Strengths and weaknesses
Marc Royce was married to a woman whose example and walk brought him to faith and taught him to love, only to lose her to an illness when he was thirty-three. While caring for her, he was fired from his job as an intelligence field operative, and he used the time to finish his training as an accountant. It took him four years to heal enough to lift himself out of the tight little cubicle where he had hidden away. Marc emerges burdened by questions, with very few answers. What does he want from life? Can he possibly ever love again? Is there a future that possibly beckons enough to deserve the days he has left? Could he ever love again? Marc considers even asking these questions to be a sign of weakness.
Kitra Korban wants nothing more than to grow into the position her father now holds, and lead the kibbutz he helped found. But the Messianic believers of Israel are ostracized by their own nation, and Kitra is determined to do more than help her community survive. She seeks a way to make them thrive. Her goals place both her and her brother in very grave risk, and she meets Marc when her brother is kidnapped. Kitra is both proud of her determined focus, and wounded by the burdens it places upon herself and those who love her.
Quirk (if any)
Marc is defined by a visceral hunger to be more than he is, even when he doubts that it is even possible. The result is a man who is oddly humble and intensely aware of everything he isn’t.
Kitra has all the makings of a Jewish mother, but with French flair. She remains determinedly aloof, even though she desperately yearns for love. She longs for Marc, and she pushes him away. She wants him to love her, and is proud of all the reasons why he could never move to Israel.
Your inspiration for the character
Marc came into being after I had the opportunity to meet with a prayer group that runs inside our country’s intelligence divisions. These people welcomed me with a remarkable open-heartedness, given the nature of their work and lives. It was a powerful testimony to faith at work, and something I felt I had to use in a story.
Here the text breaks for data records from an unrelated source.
(** * pcups: a shallow embedding of [src/pcups/api.py] and [src/pcups/exceptions.py]

    The wrapper classes [CUPS], [Job] and [Printer] forward to the external
    [cups.Connection] object.  The external library is taken as a record of
    oracles over an abstract server state; the wrapper code is translated
    into a state-and-exception monad over that state, a log of the library
    calls made, and the fields of the receiving object. *)

From Stdlib Require Import ZArith List Ascii String Bool Lia.
From stdpp Require Import base option list strings pretty gmap.

Set Warnings "-register-all".

Local Open Scope Z_scope.

(** ** Python values *)

(** The fragment of Python's object universe the wrapper touches: [None],
    booleans, integers, strings and lists.  A [str] is the sequence of its
    code points; code points are restricted to those below 256. *)
Inductive pyval : Type :=
| VNone
| VBool (b : bool)
| VInt (z : Z)
| VStr (s : string)
| VList (l : list pyval).

(** A dict of attributes as returned by the library, keyed by [str]. *)
Abbreviation attrs := (gmap string pyval).

Module PyStr.

Definition code (c : ascii) : Z := Z.of_N (N_of_ascii c).

(** [str.isdigit] on code points below 256 that [int] accepts: ['0'..'9']. *)
Definition is_digit (c : ascii) : bool := (48 <=? code c) && (code c <=? 57).

Definition digit_value (c : ascii) : Z := code c - 48.

(** The white space [int] skips around a number, below 256: TAB..CR and
    SPACE as they are, and NEL and NBSP, which [int] first turns into
    spaces.  (FS..US are white space for [str.isspace] but not here.) *)
Definition is_space (c : ascii) : bool :=
  let n := code c in
  ((9 <=? n) && (n <=? 13)) || (n =? 32) || (n =? 133) || (n =? 160).

(** [Py_UNICODE_ISPRINTABLE] for code points in 128..255. *)
Definition is_printable_high (c : ascii) : bool :=
  let n := code c in (161 <=? n) && negb (n =? 173).

Definition hex_digit (n : Z) : ascii :=
  ascii_of_N (Z.to_N (if n <? 10 then 48 + n else 87 + n)).

Fixpoint contains (c : ascii) (s : string) : bool :=
  match s with
  | EmptyString => false
  | String d s' => Ascii.eqb c d || contains c s'
  end.

(** The quote [repr] picks: a double quote only when the text has a single
    quote and no double quote. *)
Definition squote : ascii := "'".
Definition dquote : ascii := ascii_of_N 34.

Definition repr_quote (s : string) : ascii :=
  if contains squote s && negb (contains dquote s) then dquote else squote.

Definition repr_char (quote c : ascii) : string :=
  let n := code c in
  if Ascii.eqb c quote || Ascii.eqb c "\" then String "\" (String c EmptyString)
  else if n =? 9 then "\t"
  else if n =? 10 then "\n"
  else if n =? 13 then "\r"
  else if (n <? 32) || (n =? 127) || ((128 <=? n) && negb (is_printable_high c))
       then String "\" (String "x" (String (hex_digit (n / 16))
                                       (String (hex_digit (n mod 16)) EmptyString)))
  else String c EmptyString.

Fixpoint repr_body (quote : ascii) (s : string) : string :=
  match s with
  | EmptyString => EmptyString
  | String c s' => repr_char quote c +:+ repr_body quote s'
  end.

(** [repr(s)] for a [str]. *)
Definition repr (s : string) : string :=
  let q := repr_quote s in
  String q (repr_body q s +:+ String q EmptyString).

(** [sep.join(parts)]. *)
Fixpoint join (sep : string) (parts : list string) : string :=
  match parts with
  | [] => EmptyString
  | [p] => p
  | p :: ps => p +:+ sep +:+ join sep ps
  end.

End PyStr.

(** [repr(v)] and [str(v)]; [str] differs from [repr] on strings only, and
    a list prints the [repr] of its items. *)
Fixpoint py_repr (v : pyval) : string :=
  match v with
  | VNone => "None"
  | VBool true => "True"
  | VBool false => "False"
  | VInt z => pretty z
  | VStr s => PyStr.repr s
  | VList l => "[" +:+ PyStr.join ", " (map py_repr l) +:+ "]"
  end.

Definition py_str (v : pyval) : string :=
  match v with
  | VStr s => s
  | _ => py_repr v
  end.

(** Python's [==] on this fragment: [bool] is a subclass of [int]. *)
Definition as_number (v : pyval) : option Z :=
  match v with
  | VBool b => Some (if b then 1 else 0)
  | VInt z => Some z
  | _ => None
  end.

Fixpoint py_eq (a b : pyval) : bool :=
  match a, b with
  | VNone, VNone => true
  | VStr s, VStr t => String.eqb s t
  | VList l, VList m =>
      (fix eq_items (l : list pyval) (m : list pyval) : bool :=
         match l, m with
         | [], [] => true
         | x :: l', y :: m' => py_eq x y && eq_items l' m'
         | _, _ => false
         end) l m
  | (VBool _ | VInt _), (VBool _ | VInt _) =>
      match as_number a, as_number b with
      | Some x, Some y => x =? y
      | _, _ => false
      end
  | _, _ => false
  end.

(** Truth value of [if v:]. *)
Definition py_truthy (v : pyval) : bool :=
  match v with
  | VNone => false
  | VBool b => b
  | VInt z => negb (z =? 0)
  | VStr s => negb (String.eqb s EmptyString)
  | VList l => match l with [] => false | _ => true end
  end.

(** ** Exceptions *)

(** The exception classes of [exceptions.py], the library's [IPPError] they
    derive from, and the built-in classes the wrapper can meet.  [OtherError]
    stands for any further class the library may raise that is unrelated to
    the ones named here. *)
Inductive exc_class : Type :=
| Exception
| IPPError
| PrintBaseException
| JobCompletedError
| JobNotFoundError
| JobDocumentNotAvailableError
| PrinterNotFoundError
| LookupError
| KeyError
| TypeError
| ValueError
| AttributeError
| RuntimeError
| NotImplementedError
| NameError
| UnboundLocalError
| OtherError (name : string).

#[global] Instance exc_class_eq_dec : EqDecision exc_class.
Proof. solve_decision. Defined.

(** The base class written in each [class] statement. *)
Definition base_class (c : exc_class) : option exc_class :=
  match c with
  | Exception => None
  | PrintBaseException => Some IPPError
  | JobCompletedError | JobNotFoundError
  | JobDocumentNotAvailableError | PrinterNotFoundError => Some PrintBaseException
  | KeyError => Some LookupError
  | NotImplementedError => Some RuntimeError
  | UnboundLocalError => Some NameError
  | _ => Some Exception
  end.

(** [issubclass(c, d)]: the inheritance chains above have at most four links. *)
Fixpoint subclass_upto (fuel : nat) (c d : exc_class) : bool :=
  bool_decide (c = d) ||
  match fuel, base_class c with
  | S fuel', Some b => subclass_upto fuel' b d
  | _, _ => false
  end.

Definition issubclass (c d : exc_class) : bool := subclass_upto 4 c d.

(** An exception instance: its class and the positional arguments it was
    built with ([e.args]); the wrapper's exceptions hold nothing else. *)
Record exn : Type := mk_exn { exn_class : exc_class; exn_args : list pyval }.

(** [except cls:] catches instances of [cls] and of its subclasses. *)
Definition caught_by (cls : exc_class) (e : exn) : bool :=
  issubclass (exn_class e) cls.

(** ** Results and the state-and-exception monad *)

Inductive res (A : Type) : Type :=
| Ok (a : A)
| Raise (e : exn).
Arguments Ok {A} a.
Arguments Raise {A} e.

Definition res_bind {A B} (r : res A) (k : A -> res B) : res B :=
  match r with
  | Ok a => k a
  | Raise e => Raise e
  end.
Kitra was based upon several people I came to know while researching the last trilogy I wrote with Janette Oke—Biblical novels based around the first chapters of Acts. I had the honor of studying and traveling with an Israeli rabbi who has become a follower of Jesus, and now runs underground churches within the Israeli Orthodox community. He and his family are shining lights, and I based Kitra and her family around them and the struggles they endure on a daily basis.